Task description – Isolate every line in the data with the string "eapply" and copy it.
··········
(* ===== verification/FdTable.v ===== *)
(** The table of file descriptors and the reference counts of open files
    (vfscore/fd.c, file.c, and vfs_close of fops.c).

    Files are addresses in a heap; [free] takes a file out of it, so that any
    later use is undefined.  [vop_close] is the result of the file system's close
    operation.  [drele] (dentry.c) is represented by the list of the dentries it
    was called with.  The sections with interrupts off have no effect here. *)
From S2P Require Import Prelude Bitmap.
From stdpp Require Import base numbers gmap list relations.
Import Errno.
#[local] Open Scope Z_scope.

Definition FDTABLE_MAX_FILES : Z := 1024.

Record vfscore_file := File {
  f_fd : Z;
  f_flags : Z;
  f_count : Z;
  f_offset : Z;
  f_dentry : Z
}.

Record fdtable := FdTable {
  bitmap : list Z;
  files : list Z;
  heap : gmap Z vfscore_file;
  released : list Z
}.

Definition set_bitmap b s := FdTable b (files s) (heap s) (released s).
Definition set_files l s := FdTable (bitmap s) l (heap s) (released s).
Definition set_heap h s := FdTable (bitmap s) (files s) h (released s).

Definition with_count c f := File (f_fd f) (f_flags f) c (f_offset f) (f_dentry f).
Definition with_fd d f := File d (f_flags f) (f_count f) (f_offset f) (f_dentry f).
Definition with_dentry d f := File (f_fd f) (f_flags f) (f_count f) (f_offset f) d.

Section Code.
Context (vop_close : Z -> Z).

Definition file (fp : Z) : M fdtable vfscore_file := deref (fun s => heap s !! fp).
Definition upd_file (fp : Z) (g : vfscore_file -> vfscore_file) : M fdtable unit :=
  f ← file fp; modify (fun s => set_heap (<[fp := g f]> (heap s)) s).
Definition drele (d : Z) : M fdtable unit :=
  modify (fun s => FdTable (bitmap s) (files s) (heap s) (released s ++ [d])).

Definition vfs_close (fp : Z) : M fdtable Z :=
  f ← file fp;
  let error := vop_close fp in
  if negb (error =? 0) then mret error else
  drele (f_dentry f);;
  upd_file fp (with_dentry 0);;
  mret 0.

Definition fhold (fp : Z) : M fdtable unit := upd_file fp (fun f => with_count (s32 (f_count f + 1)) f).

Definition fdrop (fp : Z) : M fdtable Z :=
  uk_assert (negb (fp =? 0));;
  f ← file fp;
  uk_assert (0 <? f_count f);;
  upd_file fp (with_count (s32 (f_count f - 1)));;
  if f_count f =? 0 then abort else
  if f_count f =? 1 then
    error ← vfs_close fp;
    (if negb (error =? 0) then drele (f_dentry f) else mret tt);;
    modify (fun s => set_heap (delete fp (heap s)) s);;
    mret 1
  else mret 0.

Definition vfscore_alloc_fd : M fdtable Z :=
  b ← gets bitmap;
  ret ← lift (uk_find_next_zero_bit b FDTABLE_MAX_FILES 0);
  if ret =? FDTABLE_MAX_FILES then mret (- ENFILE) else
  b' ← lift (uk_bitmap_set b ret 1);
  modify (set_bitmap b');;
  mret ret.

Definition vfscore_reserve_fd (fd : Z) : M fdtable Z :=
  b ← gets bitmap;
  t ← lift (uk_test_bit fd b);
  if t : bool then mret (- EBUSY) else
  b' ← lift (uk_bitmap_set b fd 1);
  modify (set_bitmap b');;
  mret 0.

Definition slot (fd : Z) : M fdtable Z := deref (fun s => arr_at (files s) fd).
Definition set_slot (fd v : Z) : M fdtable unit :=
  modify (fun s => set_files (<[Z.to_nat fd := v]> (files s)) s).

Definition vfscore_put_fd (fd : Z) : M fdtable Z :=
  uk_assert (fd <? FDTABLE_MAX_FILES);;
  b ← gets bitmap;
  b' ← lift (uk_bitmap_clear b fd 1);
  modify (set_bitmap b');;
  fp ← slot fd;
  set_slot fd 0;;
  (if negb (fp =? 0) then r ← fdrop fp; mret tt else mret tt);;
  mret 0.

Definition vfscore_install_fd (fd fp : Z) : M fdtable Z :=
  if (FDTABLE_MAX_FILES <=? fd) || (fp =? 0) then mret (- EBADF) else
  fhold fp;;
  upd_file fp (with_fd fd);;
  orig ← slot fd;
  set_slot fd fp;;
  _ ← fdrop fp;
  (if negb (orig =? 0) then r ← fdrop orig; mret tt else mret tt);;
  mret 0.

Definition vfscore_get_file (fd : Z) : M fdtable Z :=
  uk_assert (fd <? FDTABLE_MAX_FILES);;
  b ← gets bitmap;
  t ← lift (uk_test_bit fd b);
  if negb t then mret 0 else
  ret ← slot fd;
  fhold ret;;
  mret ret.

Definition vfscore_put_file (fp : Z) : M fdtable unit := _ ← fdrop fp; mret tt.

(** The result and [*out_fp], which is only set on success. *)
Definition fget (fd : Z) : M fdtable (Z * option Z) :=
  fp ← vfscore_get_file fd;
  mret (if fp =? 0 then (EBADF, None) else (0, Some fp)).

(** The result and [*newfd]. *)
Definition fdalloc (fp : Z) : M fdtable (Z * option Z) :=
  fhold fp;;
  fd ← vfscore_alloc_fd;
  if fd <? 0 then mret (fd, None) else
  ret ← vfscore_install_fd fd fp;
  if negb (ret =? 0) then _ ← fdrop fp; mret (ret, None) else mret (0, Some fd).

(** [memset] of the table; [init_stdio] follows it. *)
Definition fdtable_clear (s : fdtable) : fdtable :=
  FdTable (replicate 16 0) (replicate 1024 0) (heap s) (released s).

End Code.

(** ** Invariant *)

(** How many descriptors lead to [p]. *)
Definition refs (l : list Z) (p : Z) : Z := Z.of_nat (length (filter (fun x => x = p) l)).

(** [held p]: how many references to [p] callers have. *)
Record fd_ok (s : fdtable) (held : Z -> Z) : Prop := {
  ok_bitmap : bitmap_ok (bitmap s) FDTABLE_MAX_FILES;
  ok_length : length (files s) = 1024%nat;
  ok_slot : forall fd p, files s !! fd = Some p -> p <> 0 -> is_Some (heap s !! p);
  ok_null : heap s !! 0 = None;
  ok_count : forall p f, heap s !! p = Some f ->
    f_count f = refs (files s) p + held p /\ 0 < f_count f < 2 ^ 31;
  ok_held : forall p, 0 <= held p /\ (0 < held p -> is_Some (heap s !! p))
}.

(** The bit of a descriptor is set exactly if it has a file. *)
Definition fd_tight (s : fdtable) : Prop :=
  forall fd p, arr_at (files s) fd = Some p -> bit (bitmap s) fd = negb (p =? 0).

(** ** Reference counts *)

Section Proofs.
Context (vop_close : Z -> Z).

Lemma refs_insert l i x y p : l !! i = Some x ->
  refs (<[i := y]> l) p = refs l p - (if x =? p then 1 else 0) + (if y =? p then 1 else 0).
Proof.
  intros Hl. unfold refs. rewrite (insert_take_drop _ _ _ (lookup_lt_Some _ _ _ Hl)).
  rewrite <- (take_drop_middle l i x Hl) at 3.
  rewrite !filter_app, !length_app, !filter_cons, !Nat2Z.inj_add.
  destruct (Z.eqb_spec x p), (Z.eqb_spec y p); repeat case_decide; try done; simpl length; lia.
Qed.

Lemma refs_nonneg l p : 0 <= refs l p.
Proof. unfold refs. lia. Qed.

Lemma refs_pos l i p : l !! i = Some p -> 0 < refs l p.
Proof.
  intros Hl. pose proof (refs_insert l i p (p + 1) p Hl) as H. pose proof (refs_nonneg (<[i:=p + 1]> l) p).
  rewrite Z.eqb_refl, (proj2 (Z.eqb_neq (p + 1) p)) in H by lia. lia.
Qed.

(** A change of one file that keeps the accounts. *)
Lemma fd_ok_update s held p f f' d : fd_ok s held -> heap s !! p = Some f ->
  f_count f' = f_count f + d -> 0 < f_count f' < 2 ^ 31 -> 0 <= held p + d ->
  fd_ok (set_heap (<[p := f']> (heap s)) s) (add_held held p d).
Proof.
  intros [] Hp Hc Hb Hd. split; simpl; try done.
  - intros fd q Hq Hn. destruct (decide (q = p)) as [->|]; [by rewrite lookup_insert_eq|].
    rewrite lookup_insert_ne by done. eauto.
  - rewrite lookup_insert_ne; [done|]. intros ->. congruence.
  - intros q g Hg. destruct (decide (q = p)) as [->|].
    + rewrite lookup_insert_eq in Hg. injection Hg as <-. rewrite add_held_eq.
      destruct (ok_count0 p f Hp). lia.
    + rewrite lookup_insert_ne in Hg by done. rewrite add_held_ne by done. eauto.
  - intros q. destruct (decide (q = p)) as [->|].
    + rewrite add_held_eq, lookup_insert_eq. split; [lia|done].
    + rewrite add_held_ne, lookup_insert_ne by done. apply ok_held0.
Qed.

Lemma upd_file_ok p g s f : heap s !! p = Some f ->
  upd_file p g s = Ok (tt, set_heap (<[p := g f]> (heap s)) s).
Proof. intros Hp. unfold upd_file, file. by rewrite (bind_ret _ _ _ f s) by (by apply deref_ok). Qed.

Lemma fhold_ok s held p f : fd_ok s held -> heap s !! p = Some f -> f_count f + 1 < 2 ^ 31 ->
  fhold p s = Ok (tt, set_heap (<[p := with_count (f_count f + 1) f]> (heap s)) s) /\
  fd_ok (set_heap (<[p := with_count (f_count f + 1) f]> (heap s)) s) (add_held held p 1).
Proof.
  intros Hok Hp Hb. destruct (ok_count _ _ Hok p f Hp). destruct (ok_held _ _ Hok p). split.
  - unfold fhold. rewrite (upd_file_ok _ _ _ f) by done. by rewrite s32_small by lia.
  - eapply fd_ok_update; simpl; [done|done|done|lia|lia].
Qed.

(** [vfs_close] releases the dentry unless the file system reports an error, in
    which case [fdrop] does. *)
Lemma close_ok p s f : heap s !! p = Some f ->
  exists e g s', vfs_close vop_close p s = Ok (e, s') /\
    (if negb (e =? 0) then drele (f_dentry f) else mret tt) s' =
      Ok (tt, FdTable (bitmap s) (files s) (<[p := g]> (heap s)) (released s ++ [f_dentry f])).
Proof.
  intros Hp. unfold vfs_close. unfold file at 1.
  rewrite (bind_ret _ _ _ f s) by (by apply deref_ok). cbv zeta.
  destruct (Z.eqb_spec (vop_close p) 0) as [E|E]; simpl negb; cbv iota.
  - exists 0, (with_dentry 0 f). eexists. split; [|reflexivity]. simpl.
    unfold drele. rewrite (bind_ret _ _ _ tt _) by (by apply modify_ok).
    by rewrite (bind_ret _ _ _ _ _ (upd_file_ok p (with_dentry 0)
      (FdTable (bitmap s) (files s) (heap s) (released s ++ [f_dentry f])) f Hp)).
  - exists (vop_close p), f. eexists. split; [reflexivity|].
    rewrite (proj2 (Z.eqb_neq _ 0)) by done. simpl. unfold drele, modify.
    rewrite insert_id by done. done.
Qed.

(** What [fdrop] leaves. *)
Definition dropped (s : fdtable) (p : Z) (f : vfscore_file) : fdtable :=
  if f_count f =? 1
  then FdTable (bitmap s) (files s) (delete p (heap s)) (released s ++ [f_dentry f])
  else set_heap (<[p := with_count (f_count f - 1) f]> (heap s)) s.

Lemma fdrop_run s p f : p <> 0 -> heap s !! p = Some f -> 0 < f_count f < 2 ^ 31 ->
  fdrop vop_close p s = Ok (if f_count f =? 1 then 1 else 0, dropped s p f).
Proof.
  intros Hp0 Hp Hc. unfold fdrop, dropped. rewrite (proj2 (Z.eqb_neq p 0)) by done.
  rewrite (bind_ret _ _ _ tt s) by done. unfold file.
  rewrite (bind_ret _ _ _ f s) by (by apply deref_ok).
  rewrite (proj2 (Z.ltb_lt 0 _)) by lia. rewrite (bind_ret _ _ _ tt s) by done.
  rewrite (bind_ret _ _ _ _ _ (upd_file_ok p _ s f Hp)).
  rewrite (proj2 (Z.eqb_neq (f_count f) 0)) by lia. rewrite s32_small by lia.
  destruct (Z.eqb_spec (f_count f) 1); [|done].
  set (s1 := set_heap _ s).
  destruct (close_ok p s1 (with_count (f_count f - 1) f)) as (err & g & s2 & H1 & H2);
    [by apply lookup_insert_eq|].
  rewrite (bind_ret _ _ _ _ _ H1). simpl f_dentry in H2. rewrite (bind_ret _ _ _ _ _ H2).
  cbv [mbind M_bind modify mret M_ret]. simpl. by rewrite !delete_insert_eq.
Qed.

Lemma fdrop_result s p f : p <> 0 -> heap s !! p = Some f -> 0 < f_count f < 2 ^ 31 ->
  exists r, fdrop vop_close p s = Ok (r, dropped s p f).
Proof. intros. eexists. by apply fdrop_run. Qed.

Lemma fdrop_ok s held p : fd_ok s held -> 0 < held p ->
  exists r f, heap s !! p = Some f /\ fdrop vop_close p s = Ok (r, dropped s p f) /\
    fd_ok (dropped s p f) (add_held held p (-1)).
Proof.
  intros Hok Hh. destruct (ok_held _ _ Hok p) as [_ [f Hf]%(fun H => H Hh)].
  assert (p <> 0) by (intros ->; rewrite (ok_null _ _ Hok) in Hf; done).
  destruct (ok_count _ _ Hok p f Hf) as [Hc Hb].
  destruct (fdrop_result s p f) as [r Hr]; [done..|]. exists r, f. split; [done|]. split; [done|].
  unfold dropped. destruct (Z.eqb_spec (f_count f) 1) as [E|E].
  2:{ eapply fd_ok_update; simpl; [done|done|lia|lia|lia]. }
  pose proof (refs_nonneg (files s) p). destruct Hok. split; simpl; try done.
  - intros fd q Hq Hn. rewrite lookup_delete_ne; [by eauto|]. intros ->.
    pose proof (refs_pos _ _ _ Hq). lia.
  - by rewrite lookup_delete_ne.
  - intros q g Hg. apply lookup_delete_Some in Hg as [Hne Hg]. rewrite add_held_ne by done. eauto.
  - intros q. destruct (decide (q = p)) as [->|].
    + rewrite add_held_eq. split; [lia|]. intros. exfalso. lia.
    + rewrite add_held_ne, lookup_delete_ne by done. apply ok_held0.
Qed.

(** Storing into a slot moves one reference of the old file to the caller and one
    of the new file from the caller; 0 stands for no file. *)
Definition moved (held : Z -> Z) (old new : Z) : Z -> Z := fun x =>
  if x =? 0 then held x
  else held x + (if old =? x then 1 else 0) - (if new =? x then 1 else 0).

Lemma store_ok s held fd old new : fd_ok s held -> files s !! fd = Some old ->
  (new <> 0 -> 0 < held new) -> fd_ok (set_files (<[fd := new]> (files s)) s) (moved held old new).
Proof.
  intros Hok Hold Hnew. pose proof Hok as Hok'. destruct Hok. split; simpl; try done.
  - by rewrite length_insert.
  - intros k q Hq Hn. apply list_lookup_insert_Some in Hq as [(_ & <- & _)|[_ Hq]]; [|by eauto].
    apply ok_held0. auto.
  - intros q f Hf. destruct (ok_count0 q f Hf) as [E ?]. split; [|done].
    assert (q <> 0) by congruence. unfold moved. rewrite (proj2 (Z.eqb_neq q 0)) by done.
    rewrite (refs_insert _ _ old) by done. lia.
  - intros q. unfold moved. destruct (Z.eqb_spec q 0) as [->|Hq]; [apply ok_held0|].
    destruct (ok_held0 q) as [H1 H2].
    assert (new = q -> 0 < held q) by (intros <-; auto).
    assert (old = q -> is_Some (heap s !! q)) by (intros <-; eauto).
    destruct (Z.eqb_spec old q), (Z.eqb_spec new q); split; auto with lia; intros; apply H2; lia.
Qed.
··········
Written solution –
  - eapply fd_ok_update; simpl; [done|done|done|lia|lia].
  2:{ eapply fd_ok_update; simpl; [done|done|lia|lia|lia]. }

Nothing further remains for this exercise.